Deceptive modesty as illustrated by the try he scored against France around this time last year from a lineout on the 22. On an Irish throw, the ball comes down and bounces to the French side but kindly for the Irish man. Kelleher gathers it and he switches on the burners down along the touchline before the French defence can get across. The try brought Ireland back into the match.

So dominant have the three been as a unit that Kelleher was cheekily asked this week if they had given themselves a nickname in the way Scotland’s John Barclay, Johnnie Beattie and Kelly Brown were known as “The Killer Bees”.

“Absolutely not,” said the Irish hooker firmly, killing at source any attempts at mythology making.

“It’s not just the three of us. It’s everyone in the squad,” he says. “You look across the competition for places, it’s pretty impressive at the minute. Everyone is chomping at the bit in training, especially at scrum time. It’s nice to get the recognition that the likes of Tadhg and Ports are getting, so it’s great to be lumped in with them.”

Porter’s transition from a loosehead prop to a tighthead prop and back again to the loosehead side has been a journey of defiantly thumbing his nose at convention.

In the technical world of body positions and binds and the generation of force in particular directions, Porter has been the one doing the moving with Kelleher having to make the minor adjustments.

“It’s just a credit to him how seamless he has made it look,” he says of Porter. “It is incredibly difficult to switch over. For others, it’s learning a new position but for him, he obviously played there when he was younger in UCD and in school so he had some background there. But just how effortless he has made the switch seem has been very impressive.

Energy

“Then obviously to have himself and Tadhg on the pitch has been of incredible benefit to the whole side, just the energy and fitness he brings as a loosehead prop.

“It would mainly be on how he feels and he’d be communicating with all the other looseheads in Leinster, chatting to Cian, Ed Byrne, Peter Dooley.

“For me, it was really just getting the feel with him again, getting comfortable with him on the loosehead side. It was fairly seamless and by the time I was back scrummaging with him, he had done a great job flipping back. We’re still building, we haven’t cracked it yet, still building that cohesion and trying to gel together.”

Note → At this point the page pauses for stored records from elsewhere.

(** [try: m  except <classes selected by handles> as e: h e]. *)
Definition try_except {A} (m : M A) (handles : exn → bool) (h : exn → M A) : M A :=
  λ t, match m t with
       | (Ok a, t') => (Ok a, t')
       | (Raise e, t') => if handles e then h e t' else (Raise e, t')
       end.

Declare Scope py_scope.
Delimit Scope py_scope with py.
Notation "'let*' x := m 'in' k" := (bind m (λ x, k))
  (at level 10, x name, m at level 100, k at level 200) : py_scope.
Notation "m ;; k" := (bind m (λ _, k))
  (at level 100, k at level 200, right associativity) : py_scope.
Local Open Scope py_scope.

(** ** Python built-ins *)

Definition str (e : exn) : string :=
  match e with
  | JSONDecodeError m | ValueError m | TypeError m | AttributeError m
  | KeyError m | RemoteError m => m
  | HTTPException c d => pretty c +:+ ": " +:+ d
  end.

(** The [except] clauses of the program. *)
Definition is_JSONDecodeError (e : exn) : bool :=
  match e with JSONDecodeError _ => true | _ => false end.
(** [json.JSONDecodeError] is a subclass of [ValueError]. *)
Definition is_ValueError (e : exn) : bool :=
  match e with JSONDecodeError _ | ValueError _ => true | _ => false end.
Definition is_Exception (e : exn) : bool := true.

(** The line feed, the double quote and the single quote. *)
Definition nl : string := String "010" EmptyString.
Definition dq : string := String "034" EmptyString.
Definition sq : string := String "039" EmptyString.

Definition type_name (v : json) : string :=
  match v with
  | JNull => "NoneType" | JBool _ => "bool" | JInt _ => "int"
  | JFloat _ => "float" | JStr _ => "str" | JArr _ => "list" | JObj _ => "dict"
  end.

Fixpoint assoc {V} (k : string) (l : list (string * V)) : option V :=
  match l with
  | [] => None
  | (k', v) :: rest => if decide (k = k') then Some v else assoc k rest
  end.

(** [needle in s] for two strings. *)
Definition is_substring (needle s : string) : bool :=
  match String.index 0 needle s with Some _ => true | None => false end.

Definition is_str (needle : string) (v : json) : bool :=
  match v with JStr s => bool_decide (s = needle) | _ => false end.

(** [d[k]] on a dictionary of strings. *)
Definition getitem (d : gmap string string) (k : string) : outcome string :=
  match d !! k with
  | Some v => Ok v
  | None => Raise (KeyError (sq +:+ k +:+ sq))
  end.

(** [v.get(k, dflt)]: only a dictionary has the method. *)
Definition py_get (v : json) (k : string) (dflt : json) : outcome json :=
  match v with
  | JObj kvs => Ok (default dflt (assoc k kvs))
  | _ => Raise (AttributeError
           (sq +:+ type_name v +:+ "' object has no attribute 'get'"))
  end.

(** [k in v], with a string on the left. *)
Definition py_contains (k : string) (v : json) : outcome bool :=
  match v with
  | JObj kvs => Ok (bool_decide (is_Some (assoc k kvs)))
  | JArr l => Ok (existsb (is_str k) l)
  | JStr s => Ok (is_substring k s)
  | _ => Raise (TypeError
           ("argument of type '" +:+ type_name v +:+ "' is not iterable"))
  end.

(** [v[k]], with a string as the subscript. *)
Definition py_getitem (v : json) (k : string) : outcome json :=
  match v with
  | JObj kvs =>
      match assoc k kvs with
      | Some x => Ok x
      | None => Raise (KeyError (sq +:+ k +:+ sq))
      end
  | JArr _ => Raise (TypeError "list indices must be integers or slices, not str")
  | JStr _ => Raise (TypeError "string indices must be integers, not 'str'")
  | _ => Raise (TypeError (sq +:+ type_name v +:+ "' object is not subscriptable"))
  end.

(** Truth value of a JSON value in a condition.  A [float] is false when it
    is zero of either sign, that is, when the 63 bits below the sign are
    zero. *)
Definition truthy (v : json) : bool :=
  match v with
  | JNull => false
  | JBool b => b
  | JInt n => negb (n =? 0)%Z
  | JFloat bits => negb (Z.land bits (2 ^ 63 - 1) =? 0)%Z
  | JStr s => negb (bool_decide (s = EmptyString))
  | JArr l => negb (bool_decide (l = []))
  | JObj l => negb (bool_decide (l = []))
  end.

(** Text is kept as its UTF-8 bytes.  A byte of the form [10xxxxxx]
    continues the character begun before it. *)
Definition byte (c : ascii) : Z := Z.of_nat (nat_of_ascii c).

Definition continuation (c : ascii) : option Z :=
  if (128 <=? byte c)%Z && (byte c <=? 191)%Z then Some (byte c - 128) else None.

(** The first character of a text, as its code point, and the rest. *)
Definition next_codepoint (s : string) : option (Z * string) :=
  match s with
  | EmptyString => None
  | String a s1 =>
      let b0 := byte a in
      if (b0 <? 128)%Z then Some (b0, s1)
      else if (194 <=? b0)%Z && (b0 <=? 223)%Z then
        match s1 with
        | String c1 s2 =>
            x1 ← continuation c1;
            Some ((b0 - 192) * 64 + x1, s2)
        | _ => None
        end
      else if (224 <=? b0)%Z && (b0 <=? 239)%Z then
        match s1 with
        | String c1 (String c2 s3) =>
            x1 ← continuation c1;
            x2 ← continuation c2;
            let cp := ((b0 - 224) * 64 + x1) * 64 + x2 in
            if (2048 <=? cp)%Z && negb ((55296 <=? cp)%Z && (cp <=? 57343)%Z)
            then Some (cp, s3) else None
        | _ => None
        end
      else if (240 <=? b0)%Z && (b0 <=? 244)%Z then
        match s1 with
        | String c1 (String c2 (String c3 s4)) =>
            x1 ← continuation c1;
            x2 ← continuation c2;
            x3 ← continuation c3;
            let cp := (((b0 - 240) * 64 + x1) * 64 + x2) * 64 + x3 in
            if (65536 <=? cp)%Z && (cp <=? 1114111)%Z then Some (cp, s4) else None
        | _ => None
        end
      else None
  end.

(** The characters of a text, each as a text of its own: what iterating
    over a [str] yields.  [split_chars] returns the continuation bytes at
    the front, which well-formed text does not have, apart. *)
Fixpoint split_chars (s : string) : string * list string :=
  match s with
  | EmptyString => (EmptyString, [])
  | String a rest =>
      let '(tail, chars) := split_chars rest in
      if continuation a is Some _ then (String a tail, chars)
      else (EmptyString, String a tail :: chars)
  end.

Definition chars (s : string) : list string :=
  let '(tail, chars) := split_chars s in
  match tail with
  | EmptyString => chars
  | _ => tail :: chars
  end.

(** [" ".join(v)]: [v] must be iterable and yield strings.  A list yields
    its items, a string its characters, a dictionary its keys. *)
Fixpoint str_items (i : nat) (l : list json) : outcome (list string) :=
  match l with
  | [] => Ok []
  | JStr s :: rest =>
      match str_items (S i) rest with
      | Ok ss => Ok (s :: ss)
      | Raise e => Raise e
      end
  | v :: _ => Raise (TypeError
      ("sequence item " +:+ pretty i +:+ ": expected str instance, "
         +:+ type_name v +:+ " found"))
  end.

Definition join (sep : string) (v : json) : outcome string :=
  match v with
  | JArr l =>
      match str_items 0 l with
      | Ok ss => Ok (String.concat sep ss)
      | Raise e => Raise e
      end
  | JStr s => Ok (String.concat sep (chars s))
  | JObj kvs => Ok (String.concat sep (fst <$> kvs))
  | _ => Raise (TypeError "can only join an iterable")
  end.

(** ** [datetime.strptime(s, "%Y-%m-%d")]

    The directives are matched as the regular expressions CPython builds for
    them, alternatives tried from the left: [%Y] is [\d\d\d\d], [%m] is
    [1[0-2]|0[1-9]|[1-9]], [%d] is [3[0-1]|[1-2]\d|0[1-9]|[1-9]| [1-9]];
    the whole string has to be consumed and the date has to exist.  The
    classes written with a range hold ASCII digits only; [\d] matches every
    decimal digit of Unicode, and [int] reads such a digit as its decimal
    value. *)

Definition between (lo hi c : ascii) : bool :=
  (nat_of_ascii lo <=? nat_of_ascii c)%nat && (nat_of_ascii c <=? nat_of_ascii hi)%nat.

Definition is_digit (c : ascii) : bool := between "0" "9" c.

Definition digit (c : ascii) : Z := Z.of_nat (nat_of_ascii c) - 48.

(** [\d]: one decimal digit, ASCII or not, as its value. *)
Definition dec_digit (w : World) (s : string) : option (Z * string) :=
  match s with
  | String a rest =>
      if is_digit a then Some (digit a, rest)
      else
        '(cp, rest') ← next_codepoint s;
        if (cp <? 128)%Z then None
        else
          v ← unicodedata_decimal w cp;
          if (0 <=? v)%Z && (v <=? 9)%Z then Some (v, rest') else None
  | EmptyString => None
  end.

Definition parse_Y (w : World) (s : string) : option (Z * string) :=
  '(a, s) ← dec_digit w s;
  '(b, s) ← dec_digit w s;
  '(c, s) ← dec_digit w s;
  '(d, s) ← dec_digit w s;
  Some (1000 * a + 100 * b + 10 * c + d, s).

Definition parse_m (s : string) : option (Z * string) :=
  match s with
  | String a rest =>
      let one := if between "1" "9" a then Some (digit a, rest) else None in
      match rest with
      | String b rest' =>
          if bool_decide (a = "1"%char) && between "0" "2" b then Some (10 + digit b, rest')
          else if bool_decide (a = "0"%char) && between "1" "9" b then Some (digit b, rest')
          else one
      | EmptyString => one
      end
  | EmptyString => None
  end.

Definition parse_d (w : World) (s : string) : option (Z * string) :=
  match s with
  | String a rest =>
      let one := if between "1" "9" a then Some (digit a, rest) else None in
      match rest with
      | String b rest' =>
          if bool_decide (a = "3"%char) && between "0" "1" b then Some (30 + digit b, rest')
          else
            match (if between "1" "2" a then dec_digit w rest else None) with
            | Some (v, rest'') => Some (10 * digit a + v, rest'')
            | None =>
                if bool_decide (a = "0"%char) && between "1" "9" b then Some (digit b, rest')
                else if between "1" "9" a then Some (digit a, rest)
                else if bool_decide (a = " "%char) && between "1" "9" b then Some (digit b, rest')
                else None
            end
      | EmptyString => one
      end
  | EmptyString => None
  end.

Definition expect_dash (s : string) : option string :=
  match s with
  | String "-" rest => Some rest
  | _ => None
  end.

Definition is_leap (y : Z) : bool :=
  (y mod 4 =? 0)%Z && (negb (y mod 100 =? 0)%Z || (y mod 400 =? 0)%Z).

Definition days_in_month (y m : Z) : Z :=
  if (m =? 2)%Z then (if is_leap y then 29 else 28)
  else if (m =? 4)%Z || (m =? 6)%Z || (m =? 9)%Z || (m =? 11)%Z then 30
  else 31.

(** A date [datetime] accepts: years 1 to 9999. *)
Definition valid_date (d : date) : bool :=
  (1 <=? year d)%Z && (year d <=? 9999)%Z &&
  (1 <=? month d)%Z && (month d <=? 12)%Z &&
  (1 <=? day d)%Z && (day d <=? days_in_month (year d) (month d))%Z.

Definition strptime_ymd (w : World) (s : string) : option date :=
  '(y, s) ← parse_Y w s;
  s ← expect_dash s;
  '(m, s) ← parse_m s;
  s ← expect_dash s;
  '(d, s) ← parse_d w s;
  if bool_decide (s = EmptyString) && valid_date (mkDate y m d)
  then Some (mkDate y m d) else None.

(** How the message of a rejected argument names its type: [None] is named
    as the value, everything else by its class. *)
Definition arg_type_name (v : json) : string :=
  match v with
  | JNull => "None"
  | _ => type_name v
  end.

(** The call as the program makes it, on whatever value the dictionary
    holds: text that does not parse raises [ValueError], a value that is not
    text raises [TypeError].  The text of the [ValueError] is never read by
    the program, whose handler prints the bound itself; it is kept as the
    message of a string that does not match. *)
Definition datetime_strptime (w : World) (v : json) : outcome date :=
  match v with
  | JStr s =>
      match strptime_ymd w s with
      | Some d => Ok d
      | None => Raise (ValueError
          ("time data '" +:+ s +:+ "' does not match format '%Y-%m-%d'"))
      end
  | _ => Raise (TypeError
      ("strptime() argument 1 must be str, not " +:+ arg_type_name v))
  end.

Player welfare will also play a part with new scrum trials introduced this year hoping to reduce collapses and resets and confer stability. The change is also designed to reduce pressure on players’ necks during the engagement.

“Hookers will be keeping our feet up to prevent that axle loading on the head,” he explains. “Often, in recent years, there would be a lot of weight on binds and that leads to pre-engagements and scrums going down. So it’s about preventative measures to protect the hookers’ and tightheads’ necks.

“To be honest, some games it would be worse than others but it got pretty bad there for a while. I suppose at the time it was just part of the job. But now I’m glad they’re putting in measures to try and fix it.”

It is being introduced as a closed law trial across all Six Nations Championships, male, female and Under-20s.